Уже в 1814 г. Румянцев через Лангеля попытался приобрести богатейшее нумизматическое собрание асессора Коллегии древностей в Стокгольме Н. Кедера, где, по слухам, находились русские монеты, несколько позже с помощью харьковского губернатора В. М. Муранова — нумизматическую коллекцию профессора Харьковского университета Г. П. Успенского. Из открытых в начале XIX в. кладов серебряных слитков, поставивших проблему определения их в системе денежного обращения Древней Руси, в коллекцию графа поступает несколько экземпляров: пять через Малиновского, очевидно, из Серпуховского клада 1819 г., и четыре — из Новгородского 1821 г. У профессора М. А. Кроткого (Рязань) через Калайдовича были приобретены найденные под Касимовом татарские монеты. Сотни татарских и русских монет были куплены комиссионерами графа в Москве и на Макарьевской ярмарке, в Троках, Микулине городище и т. д.

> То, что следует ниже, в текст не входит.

Lemma MarkCIEscalationDelivered_le `{NetURL} r result now db : db_le db (MarkCIEscalationDelivered r result now db).1.
Proof.
  unfold MarkCIEscalationDelivered. apply transact_preserves; [reflexivity|]. intros [] db' HO. open_guards HO. simplify_eq.
  apply update_job_le; [db_solve|le_job].
  intros e _ _ Hp. split; [done|]. split; [simpl; lia|]. intros E. unfold pending_escalation in Hp. split_bools. congruence.
Qed.

Lemma MarkCIEscalationFailure_le r retry message now db : db_le db (MarkCIEscalationFailure r retry message now db).1.
Proof.
  unfold MarkCIEscalationFailure. apply transact_preserves; [reflexivity|]. intros [] db' HO. open_guards HO.
  assert (Hrow : forall f e, pending_escalation r e = true -> es_attempts e <= es_attempts (f e) -> escalation_le e (f e)).
  { intros f e Hp La. split; [done|]. intros E. unfold pending_escalation in Hp. split_bools. congruence. }
  destruct (retry && _); simplify_eq; [db_solve|apply update_job_le; [db_solve|le_job]];
    intros e _ _ Hp; (split; [done|]); eapply (Hrow (fun _ => _)); [done|simpl; lia|done|simpl; lia].
Qed.

(** ** Steps

    One constructor per operation of the store, with any arguments; the only
    status the program passes to [MarkStatus] is [launched]. *)

Section Steps.
Context `{NetURL}.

В ходе таких разысканий и приобретений члены кружка не однажды получали возможность знакомиться с известными в то время нумизматическими собраниями, позже оказавшимися распыленными. Большая часть таких коллекций, очевидно, была создана на базе крупных монетных и других кладов. Так, по сведениям, собранным для Румянцева архимандритом Тимофеем, мешок монет, проданный на рынке наследниками исправника Ольшанского, представлял собой остатки части попавшего к нему клада татарских монет, обнаруженного в Харькове. Часть нумизматического собрания В. Щита также составили монеты, найденные в Дризинском повете (район Орши) при рытье колодца. Остатками такого клада могли быть и 1228 монет, привезенные купцом Надуевым с Макарьевской ярмарки. Из них Румянцев купил «небольшое число серебряных копеечек»[110].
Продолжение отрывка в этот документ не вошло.